Stored data entries
▽
(** * Teacher Dashboard backend ([app.js])

  A shallow embedding of the request handlers of [app.js] and the
  properties of its tabular join and aggregation logic.

  The handlers read spreadsheet tables (lists of rows, each row a list
  of cell strings, possibly ragged), map the rows to records, join and
  count them.  Every handler is embedded as a function of the tables
  it fetches and of the values it reads from its environment (the
  clock, the time-zone offset, the draws of [Math.random()]). *)

From Stdlib Require Import ZArith List String Ascii Bool Lia Permutation Sorted.
From Stdlib Require Import PrimFloat FloatOps SpecFloat Uint63 DecimalString.
Import ListNotations.

Local Open Scope string_scope.
Local Open Scope Z_scope.
Local Open Scope list_scope.

(** ** JavaScript values that occur in cells and record fields *)

Module JS.

(** A field of a view model holds a string, [null], or [undefined].
    [JSON.stringify] drops the keys whose value is [undefined]. *)
Inductive value : Type :=
| VUndefined
| VNull
| VString (s : string).

(** A raw row as the table store returns it: an array of cell strings. *)
Definition row : Type := list string.
Definition table : Type := list row.

(** [r[i]]: the cell, or [undefined] beyond the row's end. *)
Definition idx (r : row) (i : nat) : value :=
  match nth_error r i with
  | Some s => VString s
  | None => VUndefined
  end.

(** [a === b] on strings, [null] and [undefined]. *)
Definition strict_eq (a b : value) : bool :=
  match a, b with
  | VUndefined, VUndefined => true
  | VNull, VNull => true
  | VString s, VString t => String.eqb s t
  | _, _ => false
  end.

(** Truthiness: the empty string, [null] and [undefined] are falsy. *)
Definition truthy (v : value) : bool :=
  match v with
  | VString s => negb (String.eqb s "")
  | _ => false
  end.

(** [a || b]. *)
Definition or_ (a b : value) : value := if truthy a then a else b.

(** [rows.slice(1)]: every handler but one drops the header row so. *)
Definition slice1 {A : Type} (l : list A) : list A := tl l.

(** [xs.slice(0, n)]. *)
Definition slice0 {A : Type} (n : nat) (l : list A) : list A := firstn n l.

(** [JSON.stringify] of an object: the keys whose value is [undefined]
    are left out. *)
Definition json_fields (o : list (string * value)) : list (string * value) :=
  filter (fun kv => match snd kv with VUndefined => false | _ => true end) o.

Definition has_key (k : string) (o : list (string * value)) : bool :=
  existsb (fun kv => String.eqb (fst kv) k) o.

(** Decimal rendering of an integer. *)
Definition string_of_Z (z : Z) : string := NilZero.string_of_int (Z.to_int z).

(** [xs.find(p)] is [List.find]; [xs.filter(p)] is [List.filter]. *)

(** [new Set(xs)] followed by [Array.from] or [.size]: the distinct values
    in the order of their first occurrence. *)
Fixpoint distinct (l : list value) : list value :=
  match l with
  | [] => []
  | x :: l' => x :: filter (fun y => negb (strict_eq y x)) (distinct l')
  end.

(** [s.has(v)] on a set of strings. *)
Definition has (set : list string) (v : value) : bool :=
  match v with
  | VString s => existsb (String.eqb s) set
  | _ => false
  end.

(** [s.split(',')]. *)
Fixpoint split_comma (s : string) : list string :=
  match s with
  | EmptyString => [EmptyString]
  | String c s' =>
      if Ascii.eqb c ","%char then EmptyString :: split_comma s'
      else match split_comma s' with
           | h :: t => String c h :: t
           | [] => [String c EmptyString]
           end
  end.

(** Cells are byte strings in UTF-8. *)
Definition bytes (l : list nat) : string :=
  fold_right (fun n s => String (ascii_of_nat n) s) EmptyString l.

(** The code points [trim] strips, the WhiteSpace and LineTerminator of
    the language, in UTF-8: U+0009 to U+000D, U+0020, U+00A0, U+1680,
    U+2000 to U+200A, U+2028, U+2029, U+202F, U+205F, U+3000, U+FEFF. *)
Definition whiteSpace : list string :=
  map bytes
    [ [9]; [10]; [11]; [12]; [13]; [32]; [194; 160]; [225; 154; 128];
      [226; 128; 128]; [226; 128; 129]; [226; 128; 130]; [226; 128; 131];
      [226; 128; 132]; [226; 128; 133]; [226; 128; 134]; [226; 128; 135];
      [226; 128; 136]; [226; 128; 137]; [226; 128; 138];
      [226; 128; 168]; [226; 128; 169]; [226; 128; 175]; [226; 129; 159];
      [227; 128; 128]; [239; 187; 191] ]%nat.

Definition is_space (w : string) : bool := existsb (String.eqb w) whiteSpace.

(** Removes leading white space, one code point of one, two or three
    bytes at a time. *)
Fixpoint trim_start (s : string) : string :=
  match s with
  | EmptyString => s
  | String c1 s1 =>
      if is_space (String c1 EmptyString) then trim_start s1
      else
        match s1 with
        | EmptyString => s
        | String c2 s2 =>
            if is_space (String c1 (String c2 EmptyString)) then trim_start s2
            else
              match s2 with
              | EmptyString => s
              | String c3 s3 =>
                  if is_space (String c1 (String c2 (String c3 EmptyString)))
                  then trim_start s3 else s
              end
        end
  end.

(** The string consists of white space only. *)
Fixpoint all_space (s : string) : bool :=
  match s with
  | EmptyString => true
  | String c1 s1 =>
      if is_space (String c1 EmptyString) then all_space s1
      else
        match s1 with
        | EmptyString => false
        | String c2 s2 =>
            if is_space (String c1 (String c2 EmptyString)) then all_space s2
            else
              match s2 with
              | EmptyString => false
              | String c3 s3 =>
                  is_space (String c1 (String c2 (String c3 EmptyString))) && all_space s3
              end
        end
  end.

(** Removes trailing white space: the longest suffix made of white space
    only is dropped. *)
Fixpoint trim_end (s : string) : string :=
  match s with
  | EmptyString => EmptyString
  | String c s' => if all_space s then EmptyString else String c (trim_end s')
  end.

(** [s.trim()]. *)
Definition trim (s : string) : string := trim_end (trim_start s).

(** [cell ? cell.split(',').map(s => s.trim()) : []]. *)
Definition split_list (cell : value) : list string :=
  match cell with
  | VString s => if truthy cell then map trim (split_comma s) else []
  | _ => []
  end.

(** [s.toLowerCase()] within the ASCII range. *)
Definition lower_char (c : ascii) : ascii :=
  let n := nat_of_ascii c in
  if (Nat.leb 65 n && Nat.leb n 90)%bool then ascii_of_nat (n + 32) else c.

Fixpoint toLowerCase (s : string) : string :=
  match s with
  | EmptyString => EmptyString
  | String c s' => String (lower_char c) (toLowerCase s')
  end.
(** * Slashtag: identity, session lifecycle, connections, protocols, drives

    A shallow embedding of the [Slashtag] class of the slashtags SDK
    (the class with [ready], [listen], [connect], [protocol], [setProfile],
    [getProfile], [drive], [_setupDiscovery], [close], [_handleConnection]
    and [_setupProtocols]) and, in [Module Legacy], of the older
    [packages/slashtag/index.js] class.

    JavaScript objects are records; [HashMap]s are [gmap]s keyed by the
    bytes of the key; the insertion-ordered protocol [Map] is an association
    list.  Synchronous methods are state-and-error computations over a
    [World]; [async] methods are computations that run their synchronous
    prefix and then hand back a [Task] whose [Await] nodes are the
    suspension points of the source.  The collaborators that the source only
    calls (DHT, Hyperswarm, Corestore, SlashDrive, the event emitter) are a
    trace of calls plus the little state their results depend on.  The
    built-ins [JSON.stringify] and [JSON.parse] follow the language: strings
    are the bytes of their UTF-8 encoding, numbers are doubles.  In the older
    class the [async] teardown is a function resumed [await] by [await],
    between any other turns of the event loop. *)

From Stdlib Require Import ZArith NArith Strings.Ascii Strings.Byte Floats.SpecFloat.
From stdpp Require Import base option countable gmap strings pretty list.

Set Default Proof Using "Type".
Open Scope string_scope.

(** ** Bytes and keys *)

#[global] Instance byte_eq_dec : EqDecision byte := Byte.byte_eq_dec.
#[global] Instance byte_countable : Countable byte :=
  inj_countable Byte.to_N Byte.of_N Byte.of_to_N.

(** A key is a [Uint8Array]; [b4a.equals] and the hash maps compare contents. *)
Abbreviation Key := (list byte).

Definition b4a_equals (a b : Key) : bool := bool_decide (a = b).

(** [b4a.from(string)] and [b4a.toString(buffer)]. *)
Definition b4a_from (s : string) : list byte := String.list_byte_of_string s.
Definition b4a_toString (b : list byte) : string := String.string_of_list_byte b.

Definition hex_digit (n : N) : ascii :=
  match n with
  | 0 => "0" | 1 => "1" | 2 => "2" | 3 => "3" | 4 => "4" | 5 => "5"
  | 6 => "6" | 7 => "7" | 8 => "8" | 9 => "9" | 10 => "a" | 11 => "b"
  | 12 => "c" | 13 => "d" | 14 => "e" | _ => "f"
  end%N%char.

Definition hex_value (c : ascii) : option N :=
  let n := N_of_ascii c in
  if ((48 <=? n) && (n <=? 57))%N then Some (n - 48)%N
  else if ((97 <=? n) && (n <=? 102))%N then Some (n - 87)%N
  else None.

(** [b4a.toString(key, 'hex')]. *)
Fixpoint b4a_toHex (k : Key) : string :=
  match k with
  | [] => EmptyString
  | b :: k' =>
      let n := Byte.to_N b in
      String (hex_digit (n / 16)) (String (hex_digit (n mod 16)) (b4a_toHex k'))
  end.

Fixpoint b4a_fromHex (s : string) : option Key :=
  match s with
  | EmptyString => Some []
  | String hi (String lo s') =>
      match hex_value hi, hex_value lo, b4a_fromHex s' with
      | Some h, Some l, Some k =>
          match Byte.of_N (h * 16 + l) with
          | Some b => Some (b :: k)
          | None => None
          end
      | _, _, _ => None
      end
  | String _ EmptyString => None
  end.

(** ** Errors

    The source throws plain [Error]s told apart by their message. *)
Inductive Error : Type :=
| MissingKey        (* 'Missing keyPair or key' *)
| RemoteListen      (* 'Cannot listen on a remote slashtag' *)
| RemoteConnect     (* 'Cannot connect from a remote slashtag' *)
| RemoteProtocol    (* 'Cannot register protocol on a remote slashtag' *)
| ConnectSelf       (* 'Cannot connect to self' *)
| InvalidURL        (* thrown by the SlashURL constructor *)
| ConnectError      (* the awaited connection never opens *)
| DriveNotWritable  (* thrown by a read-only drive on put *)
| SyntaxError       (* thrown by JSON.parse *)
| TypeError         (* a property read on undefined *)
| RangeError.       (* call stack exhausted *)

Definition message (e : Error) : string :=
  match e with
  | MissingKey => "Missing keyPair or key"
  | RemoteListen => "Cannot listen on a remote slashtag"
  | RemoteConnect => "Cannot connect from a remote slashtag"
  | RemoteProtocol => "Cannot register protocol on a remote slashtag"
  | ConnectSelf => "Cannot connect to self"
  | InvalidURL => "Invalid slashtag url"
  | ConnectError => "Connection failed"
  | DriveNotWritable => "Drive is not writable"
  | SyntaxError => "Unexpected token in JSON"
  | TypeError => "Cannot read properties of undefined"
  | RangeError => "Maximum call stack size exceeded"
  end.

#[global] Instance Error_eq_dec : EqDecision Error.
Proof. solve_decision. Defined.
△
What is needed is the count of lines in the records that include the word "Scope", with no other text.

Finished exercise
4